Output all records below verbatim.

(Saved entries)

= = = = = = =

(** The one path on which [run] returns: nothing faulted, the document was
    there, and the files and the log of the final world are known. *)
Lemma run_ok_inv render faults dir files now w' :
  run render faults (process_start dir files now) = (Ok tt, w') ->
  exists doc,
    files !! document_path dir = Some doc /\
    fs w' =
      <[hero_path dir :=
          Picture (mkImage 1200 800
                     (img_data (render doc (mkViewport 1280 2000) (now + 2000)
                                  (Clip (mkRect 0 0 1200 800)))))]>
        (<[full_path dir :=
             Picture (render doc (mkViewport 1280 2000) now FullPage)]> files) /\
    log w' =
      let vp := Some (mkViewport 1280 2000) in
      [ mkEvent SyncPlaywrightEnter true None;
        mkEvent (ChromiumLaunch true) true None;
        mkEvent (NewPage (mkViewport 1280 2000)) true vp;
        mkEvent Getcwd true vp;
        mkEvent (Goto (target_url dir)) true vp;
        mkEvent (Screenshot "verification/landing_page_full.png" FullPage) true vp;
        mkEvent (WaitForTimeout 2000) true vp;
        mkEvent (Screenshot "verification/landing_page_hero.png"
                   (Clip (mkRect 0 0 1200 800))) true vp;
        mkEvent BrowserClose true None;
        mkEvent SyncPlaywrightExit true None ].
Proof.
  exec_run faults; intros [= <-]; try discriminate.
  match goal with H : files !! _ = Some ?f |- _ => exists f end.
  repeat split; assumption || reflexivity.
Qed.

(** ** The claims *)

Section Claims.

Variable render : File -> Viewport -> Z -> Region -> Image.
Variable faults : Call -> bool.

(** C1. Whenever the browser has been launched, the run leaves through the
    exit of the Playwright session, whatever failed in between (the
    navigation and the captures included): the exit is the last call made,
    and unless the exit itself raises, neither the browser nor the driver
    is left alive. *)
Theorem browser_released_on_every_exit dir files now :
  let w' := (run render faults (process_start dir files now)).2 in
  acquired (log w') = true ->
  ev_call <$> last (log w') = Some SyncPlaywrightExit /\
  (faults SyncPlaywrightExit = false ->
   browser_open w' = false /\ driver w' = false).
Proof.
  intros w'; subst w'. exec_run faults; intros Hacq; try discriminate Hacq.
  all: split; [reflexivity | intros Hexit; try discriminate Hexit].
  all: split; reflexivity.
Qed.

(** X5. The statement [browser.close()] is reached only when the navigation and
    both captures have passed: on the other paths the browser goes down
    with the session. *)
Lemma close_only_after_captures dir files now :
  let w' := (run render faults (process_start dir files now)).2 in
  close_called (log w') = true ->
  loaded (log w') = true /\
  captured "verification/landing_page_full.png" (log w') = true /\
  captured "verification/landing_page_hero.png" (log w') = true.
Proof.
  intros w'; subst w'. exec_run faults; intros Hclose; try discriminate Hclose.
  all: repeat split; reflexivity.
Qed.

(** C8. Run as a program, the script exits with status 0 when every call
    it made returned normally, and with status 1 (an uncaught exception)
    when some call failed. *)
Theorem exit_code_reflects_failure dir files now :
  let out := script render faults "__main__" (process_start dir files now) in
  exit_code out.1 = (if forallb ev_ok (log out.2) then 0 else 1) /\
  forallb ev_ok (log out.2) = negb (existsb (fun e => negb (ev_ok e)) (log out.2)).
Proof.
  intros out; subst out. change (script render faults "__main__") with (run render faults).
  exec_run faults; split; reflexivity.
Qed.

= = = = = = =

### TASK SOLUTION
(** The one path on which [run] returns: nothing faulted, the document was
    there, and the files and the log of the final world are known. *)
Lemma run_ok_inv render faults dir files now w' :
  run render faults (process_start dir files now) = (Ok tt, w') ->
  exists doc,
    files !! document_path dir = Some doc /\
    fs w' =
      <[hero_path dir :=
          Picture (mkImage 1200 800
                     (img_data (render doc (mkViewport 1280 2000) (now + 2000)
                                  (Clip (mkRect 0 0 1200 800)))))]>
        (<[full_path dir :=
             Picture (render doc (mkViewport 1280 2000) now FullPage)]> files) /\
    log w' =
      let vp := Some (mkViewport 1280 2000) in
      [ mkEvent SyncPlaywrightEnter true None;
        mkEvent (ChromiumLaunch true) true None;
        mkEvent (NewPage (mkViewport 1280 2000)) true vp;
        mkEvent Getcwd true vp;
        mkEvent (Goto (target_url dir)) true vp;
        mkEvent (Screenshot "verification/landing_page_full.png" FullPage) true vp;
        mkEvent (WaitForTimeout 2000) true vp;
        mkEvent (Screenshot "verification/landing_page_hero.png"
                   (Clip (mkRect 0 0 1200 800))) true vp;
        mkEvent BrowserClose true None;
        mkEvent SyncPlaywrightExit true None ].
Proof.
  exec_run faults; intros [= <-]; try discriminate.
  match goal with H : files !! _ = Some ?f |- _ => exists f end.
  repeat split; assumption || reflexivity.
Qed.

(** ** The claims *)

Section Claims.

Variable render : File -> Viewport -> Z -> Region -> Image.
Variable faults : Call -> bool.

(** C1. Whenever the browser has been launched, the run leaves through the
    exit of the Playwright session, whatever failed in between (the
    navigation and the captures included): the exit is the last call made,
    and unless the exit itself raises, neither the browser nor the driver
    is left alive. *)
Theorem browser_released_on_every_exit dir files now :
  let w' := (run render faults (process_start dir files now)).2 in
  acquired (log w') = true ->
  ev_call <$> last (log w') = Some SyncPlaywrightExit /\
  (faults SyncPlaywrightExit = false ->
   browser_open w' = false /\ driver w' = false).
Proof.
  intros w'; subst w'. exec_run faults; intros Hacq; try discriminate Hacq.
  all: split; [reflexivity | intros Hexit; try discriminate Hexit].
  all: split; reflexivity.
Qed.

(** X5. The statement [browser.close()] is reached only when the navigation and
    both captures have passed: on the other paths the browser goes down
    with the session. *)
Lemma close_only_after_captures dir files now :
  let w' := (run render faults (process_start dir files now)).2 in
  close_called (log w') = true ->
  loaded (log w') = true /\
  captured "verification/landing_page_full.png" (log w') = true /\
  captured "verification/landing_page_hero.png" (log w') = true.
Proof.
  intros w'; subst w'. exec_run faults; intros Hclose; try discriminate Hclose.
  all: repeat split; reflexivity.
Qed.

(** C8. Run as a program, the script exits with status 0 when every call
    it made returned normally, and with status 1 (an uncaught exception)
    when some call failed. *)
Theorem exit_code_reflects_failure dir files now :
  let out := script render faults "__main__" (process_start dir files now) in
  exit_code out.1 = (if forallb ev_ok (log out.2) then 0 else 1) /\
  forallb ev_ok (log out.2) = negb (existsb (fun e => negb (ev_ok e)) (log out.2)).
Proof.
  intros out; subst out. change (script render faults "__main__") with (run render faults).
  exec_run faults; split; reflexivity.
Qed.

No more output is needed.